Task to carry out »
Single out the lines of the material that contain "Hspec" and copy them.

Recorded information »
Lemma counters_direction_update deno m :
  NumFeval (rcv (on_rcv (direction_update deno) m)) = NumFeval (rcv m) /\
  NumJeval (rcv (on_rcv (direction_update deno) m)) = NumJeval (rcv m).
Proof.
  unfold direction_update. destruct (UseFRmethod (rcv m)) eqn:E;
    simpl; rewrite E; done.
Qed.

Lemma counts_within_nonneg B (m : Mem) : counts_within B -> (0 <= B)%Z.
Proof.
  intros [HW _].
  destruct (HW (lines (rcv m)) (arg m) (arg m) true 0%float) as [? _]. lia.
Qed.

(** The counters over one trip of the loop. *)
Lemma counters_iteration B l m m' r :
  lawful -> well_formed m -> counts_within B ->
  (0 <= NumJeval (rcv m))%Z -> (NumJeval (rcv m) + B + 1 <= Int.max_int)%Z ->
  iteration l m = (m', r) ->
  (NumJeval (rcv m) <= NumJeval (rcv m') <= NumJeval (rcv m) + B + 1)%Z /\
  match r with
  | Ok (Continue _) => (NumJeval (rcv m) + 1 <= NumJeval (rcv m'))%Z
  | _ => True
  end /\
  (CheckJfcn (rcv m) = false ->
   (0 <= NumFeval (rcv m))%Z -> (NumFeval (rcv m) + B <= Int.max_int)%Z ->
   (NumFeval (rcv m) <= NumFeval (rcv m') <= NumFeval (rcv m) + B)%Z).
Proof.
  intros L W HB HJ0 HJ1 Hit.
  pose proof (counts_within_nonneg B m HB) as HB0.
  destruct (iteration_spec l m L W) as (m1 & lam & fm & uh & Hl & W1 & Hspec).
  rewrite Hit in Hspec. cbv zeta in Hspec.
  destruct (line_minimization_counters B _ _ _ _ _ _ HB Hl)
    as (dF & dJ & HdF & HdJ & _ & _ & HF1 & HJ1').
  pose proof (kept_line_minimization l L m W) as F1. rewrite Hl in F1. simpl in F1.
  unfold Int.add in HF1, HJ1'.
  rewrite wrap_small in HJ1' by (unfold Int.min_int, Int.max_int in *; lia).
  assert (CheckJfcn (rcv m) = false ->
          (0 <= NumFeval (rcv m))%Z -> (NumFeval (rcv m) + B <= Int.max_int)%Z ->
          NumFeval (rcv m1) = (NumFeval (rcv m) + dF)%Z) as HF1'.
  { intros _ ? ?. rewrite HF1.
    apply wrap_small. unfold Int.min_int, Int.max_int in *. lia. }
  destruct (zero_gradient _ _).
  { injection Hspec as -> ->. split; [lia|]. split; [done|]. lia. }
  destruct (converged_on_f _ _ _).
  { injection Hspec as -> ->. split; [lia|]. split; [done|].
    intros ? ? ?. rewrite HF1' by done. lia. }
  destruct (update_gradient m1) as [m2 r2] eqn:Hu.
  destruct (update_gradient_counters _ _ _ Hu) as [HJ2 HF2].
  unfold Int.add in HJ2.
  rewrite wrap_small in HJ2 by (unfold Int.min_int, Int.max_int in *; lia).
  rewrite (fr_CheckJfcn _ _ F1) in HF2.
  destruct r2 as [[]|p].
  - destruct (Go.lt _ _); injection Hspec as -> ->.
    + split; [lia|]. split; [done|].
      intros ? ? ?. rewrite HF2, HF1' by done. lia.
    + destruct (counters_direction_update
                  (la.VecDot (g (rcv m)) (g (rcv m))) m2) as [-> ->].
      split; [lia|]. split; [lia|].
      intros ? ? ?. rewrite HF2, HF1' by done. lia.
  - injection Hspec as -> ->. split; [lia|]. split; [done|].
    intros ? ? ?. rewrite HF2, HF1' by done. lia.
Qed.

Solution to this exercise »
  destruct (iteration_spec l m L W) as (m1 & lam & fm & uh & Hl & W1 & Hspec).
  rewrite Hit in Hspec. cbv zeta in Hspec.
  { injection Hspec as -> ->. split; [lia|]. split; [done|]. lia. }
  { injection Hspec as -> ->. split; [lia|]. split; [done|].
  - destruct (Go.lt _ _); injection Hspec as -> ->.
  - injection Hspec as -> ->. split; [lia|]. split; [done|].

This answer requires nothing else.